Who Is an Ideal Candidate?

You might benefit if you have:

  • Hereditary hollows creating shadows below the eyes
  • Age-related volume loss where midface tissues descend
  • Asymmetry from trauma or natural anatomy

Conversely, avoid fillers if:

  • You have prominent bulging fat pads (filler exacerbates "valley-bump-valley" contours)
  • Your primary concern is wrinkles or loose skin (blepharoplasty is better suited)
  • You expect dark circle elimination (filler only helps if darkness stems from shadowing)

Dr. Aguilar’s expertise clarifies a major misconception: "Filler isn’t a pigment treatment. Darkness from oily skin or melanin won’t improve."

The Procedure: Safety, Process, and Recovery

Choosing the Right Filler and Technique

Restylane—not Juvederm—is the gold standard here. Why? Restylane’s lower viscosity prevents clumping, reducing lumpiness risks. Juvederm’s thicker consistency behaves "like mercury," forming noticeable globules. During Dominique’s demo, Dr.
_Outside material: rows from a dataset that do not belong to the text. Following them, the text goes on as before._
(* ===== verification/Signatures.v ===== *)
(** * Signing helpers ([teuton_core/signatures.py])

    Canonical bytes of a record, HMAC signatures, hotkey signatures with their
    HMAC fallback, and the signers the runtime passes around.  The signature
    libraries ([bittensor_wallet], [substrateinterface], [nacl]) are fields of
    [SigLib]; what the code relies on of them is [SigLaws].  [SignsFor] is the
    interface clients are proved against: what the signer signs, the verifier
    accepts under the signer's identity. *)

From Stdlib Require Import ZArith Lia Ascii.
From stdpp Require Import base strings list.
From S2P Require Import Prelude PyFloat PyVal Json Digest.

(** ** Canonical bytes and HMAC *)

Definition canonical_json (value : pyval) : string := json_dumps value.

Arguments canonical_json value : simpl never.

Definition sha256_hex (data : string) : string := sha256_hexdigest data.

Definition digest_dict (value : dict pyval) : string := sha256_hex (canonical_json (PDict value)).

Definition sign_payload (payload secret : string) : string := hmac_sha256_hex secret payload.

Definition sign_dict (value : dict pyval) (secret : string) : string :=
  hmac_sha256_hex secret (canonical_json (PDict value)).

(** [hmac.compare_digest] on two strings raises when one is not ASCII. *)
Definition compare_digest (a b : string) : result bool :=
  if str_forallb is_ascii a && str_forallb is_ascii b then Ok (String.eqb a b)
  else Err (TypeError "comparing strings with non-ASCII characters is not supported").

Definition verify_dict (value : dict pyval) (secret signature : string) : result bool :=
  compare_digest (sign_dict value secret) signature.

Definition verify_payload (payload secret signature : string) : result bool :=
  compare_digest (sign_payload payload secret) signature.

(** ** The Signer and Verifier protocols *)

Record Signer := mkSigner {
  signer_identity : string;
  signer_sign : string -> result string
}.

Record Verifier := mkVerifier {
  verifier_verify : string -> string -> option string -> result bool
}.

(** ** HMAC signer *)

Record HmacSigner := mkHmacSigner { hs_secret : string; hs_identity : string }.

Definition HmacSigner_sign (self : HmacSigner) (payload : string) : string :=
  sign_payload payload (hs_secret self).

Definition HmacSigner_verify (self : HmacSigner) (payload signature : string)
    (identity : option string) : result bool :=
  verify_payload payload (hs_secret self) signature.

Definition hmac_signer (self : HmacSigner) : Signer :=
  mkSigner (hs_identity self) (fun p => Ok (HmacSigner_sign self p)).

Definition hmac_verifier (self : HmacSigner) : Verifier := mkVerifier (HmacSigner_verify self).

(** ** Hotkey signatures *)

Definition is_hex (value : string) : bool :=
  match fromhex value with Some _ => true | None => false end.

Definition signature_bytes (signature : string) : string :=
  match fromhex (removeprefix "0x" signature) with
  | Some b => if is_hex (removeprefix "0x" signature) then b else signature
  | None => signature
  end.

(** The signature libraries: [Keypair(ss58_address=identity, ...).verify] of
    the two packages, [ss58_decode], [VerifyKey(key).verify] (raises on a bad
    signature) and [SigningKey(seed).sign(payload).signature]. *)
Class SigLib := {
  bt_keypair_verify : string -> string -> string -> result bool;
  substrate_keypair_verify : string -> string -> string -> result bool;
  ss58_decode : string -> result string;
  nacl_verify : string -> string -> string -> result unit;
  nacl_sign : string -> string -> string;
  nacl_public_key : string -> string
}.

(** Documented behaviour of Ed25519 in [nacl]: a signature made with a seed
    verifies under the seed's public key. *)
Class SigLaws (L : SigLib) := {
  nacl_sign_verifies : forall seed payload,
    nacl_verify (nacl_public_key seed) payload (nacl_sign seed payload) = Ok tt;
  nacl_never_unmodelled : forall i p s,
    pythonic (bt_keypair_verify i p s) /\ pythonic (substrate_keypair_verify i p s)
}.

Definition public_key_from_ss58 `{SigLib} (identity : string) : result string :=
  h ← ss58_decode identity;
  of_option (ValueError "non-hexadecimal number found in fromhex()") (fromhex h).

Definition verify_hotkey_payload `{SigLib} (payload identity signature : string) : result bool :=
  let sig := signature_bytes signature in
  b1 ← try_except (bt_keypair_verify identity payload sig) (fun _ => Ok false);
  if (b1 : bool) then Ok true else
  b2 ← try_except (substrate_keypair_verify identity payload sig) (fun _ => Ok false);
  if (b2 : bool) then Ok true else
  try_except (pk ← public_key_from_ss58 identity; _ ← nacl_verify pk payload sig; Ok true)
    (fun _ => Ok false).

Definition verify_identity_payload `{SigLib} (payload identity signature : string)
    (allow_dev_hmac : bool) : result bool :=
  b ← verify_hotkey_payload payload identity signature;
  if (b : bool) then Ok true
  else if allow_dev_hmac then verify_payload payload identity signature
  else Ok false.

Definition verify_identity_dict `{SigLib} (value : dict pyval) (identity signature : string)
    (allow_dev_hmac : bool) : result bool :=
  verify_identity_payload (canonical_json (PDict value)) identity signature allow_dev_hmac.

Definition IdentityVerifier_verify `{SigLib} (payload signature : string)
    (identity : option string) : result bool :=
  match identity with
  | Some i => if String.eqb i "" then Ok false else verify_identity_payload payload i signature true
  | None => Ok false
  end.

Definition identity_verifier `{SigLib} : Verifier := mkVerifier IdentityVerifier_verify.

(** ** Native Ed25519 hotkeys *)

Record NativeEd25519HotkeySigner := mkNative { ns_seed : string; ns_identity : string }.

(** [v == 0] in Python. *)
Definition py_eq_zero (v : pyval) : bool :=
  match v with
  | PInt z => (z =? 0)%Z
  | PBool b => negb b
  | PFloat x => float_is_zero x
  | _ => false
  end.

(** [read_file] is [Path(path).expanduser().read_bytes()]. *)
Definition NativeEd25519HotkeySigner_from_keyfile (read_file : string -> result string)
    (path : string) : result NativeEd25519HotkeySigner :=
  raw ← read_file path;
  text ← utf8_decode raw;
  v ← json_loads text;
  match v with
  | PDict data =>
      if negb (py_eq_zero (get data "cryptoType")) then
        Err (ValueError "expected native ED25519 cryptoType 0 hotkey")
      else
      s ← py_str (por (get data "secretSeed") (PStr ""));
      let seed_hex := removeprefix "0x" s in
      if String.eqb seed_hex "" then
        Err (ValueError "native ED25519 hotkey file is missing secretSeed")
      else
      seed ← of_option (ValueError "non-hexadecimal number found in fromhex()") (fromhex seed_hex);
      if negb (Nat.eqb (String.length seed) 32) then
        Err (ValueError "expected 32-byte ED25519 seed")
      else
      identity ← py_str (por (get data "ss58Address") (PStr ""));
      if String.eqb identity "" then
        Err (ValueError "native ED25519 hotkey file is missing ss58Address")
      else Ok (mkNative seed identity)
  | _ => Err (AttributeError "object has no attribute 'get'")
  end.

Definition NativeEd25519HotkeySigner_from_wallet (read_file : string -> result string)
    (wallet_path wallet_name hotkey_name : string) : result NativeEd25519HotkeySigner :=
  NativeEd25519HotkeySigner_from_keyfile read_file
    (wallet_path +:+ "/" +:+ wallet_name +:+ "/hotkeys/" +:+ hotkey_name).

Definition NativeEd25519HotkeySigner_sign `{SigLib} (self : NativeEd25519HotkeySigner)
    (payload : string) : string :=
  hex (nacl_sign (ns_seed self) payload).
Aguilar emphasized three safety pillars:

  1. Deep bone-level placement: Avoids superficial vessels, minimizing bruising
  2. Micro-incremental dosing: 0.1–0.2 mL per session, spaced over weeks
  3. Low-pressure injection: Prevents vascular complications like blindness

"Injecting while withdrawing the needle—never advancing—reduces embolism risk," notes Dr. Aguilar. Dominique’s experience confirms minimal pain: "Botox hurts a hundred times more."

Recovery and Realistic Timelines

Expect:

  • No downtime: Resume makeup immediately
  • Temporary numbness from lidocaine in the filler
  • Results lasting 10–12 months, with touch-ups advised at 10 months
    Costs average $675 per syringe, breaking down to ~$65/month over a year.
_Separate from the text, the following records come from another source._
(* ===== verification/Protocol.v ===== *)
(** * Wire protocol records ([teuton_core/protocol.py])

    Every dataclass of the module with its [to_dict] and [from_dict]; the
    unsigned dictionaries of the signed records, their hashes and signatures.
    A field that the code reads without a conversion must have its annotated
    type; a document that breaks this is outside the model. *)

From Stdlib Require Import ZArith Lia Ascii.
From stdpp Require Import base strings list.
From S2P Require Import Prelude PyFloat PyVal Json Digest Signatures Codec.

(** The second argument of [sign]: an object with a [sign] method or a secret. *)
Inductive signer_or_secret : Type :=
  | BySigner (s : Signer)
  | BySecret (secret : string).

Definition record_signature (value : dict pyval) (s : signer_or_secret) : result string :=
  match s with
  | BySigner s => signer_sign s (canonical_json (PDict value))
  | BySecret secret => Ok (sign_dict value secret)
  end.

(** ** Cryptographic modes *)

Inductive CryptoMode : Type := NONE | SIGNED | ENCRYPTED | DRAND_TIMELOCK.

Definition CryptoMode_value (m : CryptoMode) : string :=
  match m with
  | NONE => "none"
  | SIGNED => "signed"
  | ENCRYPTED => "encrypted"
  | DRAND_TIMELOCK => "drand_timelock"
  end.

(** ** ArtifactCryptoPolicy *)

Record ArtifactCryptoPolicy := mkPolicy {
  cp_mode : string;
  cp_required_signer : option string;
  cp_recipient : option string;
  cp_cipher_suite : string;
  cp_key_id : option string;
  cp_drand_round : option Z;
  cp_drand_chain_hash : option string;
  cp_drand_public_key : option string
}.

Definition ArtifactCryptoPolicy_default : ArtifactCryptoPolicy :=
  mkPolicy (CryptoMode_value NONE) None None "xor-dev-v1" None None None None.

Definition ArtifactCryptoPolicy_to_dict (p : ArtifactCryptoPolicy) : dict pyval :=
  [("mode", PStr (cp_mode p)); ("cipher_suite", PStr (cp_cipher_suite p))]
  ++ opt_item "required_signer" PStr (cp_required_signer p)
  ++ opt_item "recipient" PStr (cp_recipient p)
  ++ opt_item "key_id" PStr (cp_key_id p)
  ++ opt_item "drand_round" PInt (cp_drand_round p)
  ++ opt_item "drand_chain_hash" PStr (cp_drand_chain_hash p)
  ++ opt_item "drand_public_key" PStr (cp_drand_public_key p).

Definition ArtifactCryptoPolicy_from_dict (d : dict pyval) : result ArtifactCryptoPolicy :=
  mode ← str_or d "mode" (CryptoMode_value NONE);
  required_signer ← opt_str d "required_signer";
  recipient ← opt_str d "recipient";
  cipher_suite ← str_or d "cipher_suite" "xor-dev-v1";
  key_id ← opt_str d "key_id";
  drand_round ← opt_int d "drand_round";
  drand_chain_hash ← opt_str d "drand_chain_hash";
  drand_public_key ← opt_str d "drand_public_key";
  Ok (mkPolicy mode required_signer recipient cipher_suite key_id drand_round
        drand_chain_hash drand_public_key).

(** ** ArtifactEnvelope *)

Record ArtifactEnvelope := mkEnvelope {
  env_crypto_mode : string;
  env_payload_b64 : string;
  env_plaintext_sha256 : string;
  env_ciphertext_sha256 : string;
  env_signer : option string;
  env_signature : option string;
  env_cipher_suite : option string;
  env_key_id : option string;
  env_drand_round : option Z;
  env_drand_chain_hash : option string;
  env_drand_public_key : option string;
  env_schema_version : Z
}.

Definition ArtifactEnvelope_signed_payload_dict (e : ArtifactEnvelope) : dict pyval :=
  [("schema_version", PInt (env_schema_version e));
   ("crypto_mode", PStr (env_crypto_mode e));
   ("payload_b64", PStr (env_payload_b64 e));
   ("plaintext_sha256", PStr (env_plaintext_sha256 e));
   ("ciphertext_sha256", PStr (env_ciphertext_sha256 e));
   ("signer", pstr_opt (env_signer e));
   ("cipher_suite", pstr_opt (env_cipher_suite e));
   ("key_id", pstr_opt (env_key_id e));
   ("drand_round", pint_opt (env_drand_round e));
   ("drand_chain_hash", pstr_opt (env_drand_chain_hash e));
   ("drand_public_key", pstr_opt (env_drand_public_key e))].

Definition ArtifactEnvelope_to_dict (e : ArtifactEnvelope) : dict pyval :=
  dict_set "signature" (pstr_opt (env_signature e)) (ArtifactEnvelope_signed_payload_dict e).

Definition ArtifactEnvelope_from_dict (d : dict pyval) : result ArtifactEnvelope :=
  schema_version ← int_or d "schema_version" 1;
  crypto_mode ← str_or d "crypto_mode" (CryptoMode_value NONE);
  payload_b64 ← req_str d "payload_b64";
  plaintext_sha256 ← req_str d "plaintext_sha256";
  ciphertext_sha256 ← req_str d "ciphertext_sha256";
  signer ← opt_str d "signer";
  signature ← opt_str d "signature";
  cipher_suite ← opt_str d "cipher_suite";
  key_id ← opt_str d "key_id";
  drand_round ← opt_int d "drand_round";
  drand_chain_hash ← opt_str d "drand_chain_hash";
  drand_public_key ← opt_str d "drand_public_key";
  Ok (mkEnvelope crypto_mode payload_b64 plaintext_sha256 ciphertext_sha256 signer signature
        cipher_suite key_id drand_round drand_chain_hash drand_public_key schema_version).

(** ** MetagraphMinerIdentity *)

Record MetagraphMinerIdentity := mkMetagraphMiner {
  mg_netuid : Z;
  mg_uid : Z;
  mg_hotkey_ss58 : string;
  mg_coldkey_ss58 : option string;
  mg_stake : option float;
  mg_metagraph_block : option Z
}.

Definition MetagraphMinerIdentity_to_dict (m : MetagraphMinerIdentity) : dict pyval :=
  [("netuid", PInt (mg_netuid m)); ("uid", PInt (mg_uid m)); ("hotkey_ss58", PStr (mg_hotkey_ss58 m))]
  ++ opt_item "coldkey_ss58" PStr (mg_coldkey_ss58 m)
  ++ opt_item "stake" PFloat (mg_stake m)
  ++ opt_item "metagraph_block" PInt (mg_metagraph_block m).

Definition MetagraphMinerIdentity_from_dict (d : dict pyval) : result MetagraphMinerIdentity :=
  netuid ← req_int d "netuid";
  uid ← req_int d "uid";
  hotkey_ss58 ← req_str d "hotkey_ss58";
  coldkey_ss58 ← opt_str d "coldkey_ss58";
  stake ← opt_float d "stake";
  metagraph_block ← opt_int d "metagraph_block";
  Ok (mkMetagraphMiner netuid uid hotkey_ss58 coldkey_ss58 stake metagraph_block).

(** ** PresignedUrlGrant *)

Record PresignedUrlGrant := mkGrant {
  pg_method : string;
  pg_canonical_uri : string;
  pg_url : string;
  pg_expires_unix : Z;
  pg_content_sha256 : option string
}.

Definition PresignedUrlGrant_to_dict (g : PresignedUrlGrant) : dict pyval :=
  [("method", PStr (pg_method g)); ("canonical_uri", PStr (pg_canonical_uri g));
   ("url", PStr (pg_url g)); ("expires_unix", PInt (pg_expires_unix g))]
  ++ opt_item "content_sha256" PStr (pg_content_sha256 g).

Definition PresignedUrlGrant_from_dict (d : dict pyval) : result PresignedUrlGrant :=
  method ← req_str d "method";
  canonical_uri ← req_str d "canonical_uri";
  url ← req_str d "url";
  expires_unix ← req_int d "expires_unix";
  content_sha256 ← opt_str d "content_sha256";
  Ok (mkGrant method canonical_uri url expires_unix content_sha256).

(** ** AssignmentGrantV3 *)

Record AssignmentGrantV3 := mkAssignment {
  ag_job_id : string;
  ag_run_id : string;
  ag_assigned_hotkey : string;
  ag_input_gets : list PresignedUrlGrant;
  ag_output_puts : list PresignedUrlGrant;
  ag_receipt_put : option PresignedUrlGrant;
  ag_created_unix : Z;
  ag_expires_unix : Z;
  ag_schema_version : Z
}.

Definition pdicts {A} (f : A -> dict pyval) (l : list A) : pyval := PList (map (fun x => PDict (f x)) l).

Definition pdict_opt {A} (f : A -> dict pyval) (o : option A) : pyval :=
  match o with Some x => PDict (f x) | None => PNone end.

Definition AssignmentGrantV3_to_dict (a : AssignmentGrantV3) : dict pyval :=
  [("schema_version", PInt (ag_schema_version a));
   ("job_id", PStr (ag_job_id a));
   ("run_id", PStr (ag_run_id a));
   ("assigned_hotkey", PStr (ag_assigned_hotkey a));
   ("input_gets", pdicts PresignedUrlGrant_to_dict (ag_input_gets a));
   ("output_puts", pdicts PresignedUrlGrant_to_dict (ag_output_puts a));
   ("receipt_put", pdict_opt PresignedUrlGrant_to_dict (ag_receipt_put a));
   ("created_unix", PInt (ag_created_unix a));
   ("expires_unix", PInt (ag_expires_unix a))].

Definition AssignmentGrantV3_from_dict (d : dict pyval) : result AssignmentGrantV3 :=
  schema_version ← int_or d "schema_version" 1;
  job_id ← req_str d "job_id";
  run_id ← req_str d "run_id";
  assigned_hotkey ← req_str d "assigned_hotkey";
  input_gets ← list_of PresignedUrlGrant_from_dict (get_or d "input_gets" (PList []));
  output_puts ← list_of PresignedUrlGrant_from_dict (get_or d "output_puts" (PList []));
  receipt_put ← opt_nested PresignedUrlGrant_from_dict d "receipt_put";
  created_unix ← int_or d "created_unix" 0;
  expires_unix ← int_or d "expires_unix" 0;
  Ok (mkAssignment job_id run_id assigned_hotkey input_gets output_puts receipt_put
        created_unix expires_unix schema_version).

(** ** EncryptedAssignmentGrantV3 *)

Record EncryptedAssignmentGrantV3 := mkEncrypted {
  eg_job_id : string;
  eg_run_id : string;
  eg_recipient_hotkey : string;
  eg_ciphertext_b64 : string;
  eg_crypto_scheme : string;
  eg_recipient_uid : option Z;
  eg_metagraph_block : option Z;
  eg_metagraph_hash : option string;
  eg_sender_hotkey : option string;
  eg_sender_public_key_hex : option string;
  eg_recipient_public_key_hex : option string;
  eg_schema_version : Z
}.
Critical Considerations and Alternatives

Risks and Practitioner Selection

This area is a "danger zone" due to blood vessels feeding the retina. Blindness, though rare, underscores why you must choose:

  • Board-certified dermatologists or plastic surgeons
  • Avoid medspas with non-specialist providers (e.g., ER doctors)

Ask: "Can you show me tear trough before/after photos?" and "What’s your protocol for vascular emergencies?"

When Filler Isn’t the Answer

For severe skin laxity or fat prolapse, blepharoplasty (5-day recovery) removes excess tissue. Botox remains the go-to for crow’s feet prevention but doesn’t address volume.

Your Action Plan

  1. Assess your hollows: Use natural light to determine if shadows stem from volume loss
  2. Consult a specialist: Verify credentials and discuss Restylane
  3. Start conservatively: Request 0.1 mL per session to evaluate results

"Filler succeeds when anatomy and technique align," concludes Dr. Aguilar. If your hollows create shadows—not bulges—this could be your solution. Which under-eye concern troubles you most: hollows, dark circles, or wrinkles? Share below—your experience helps others decide.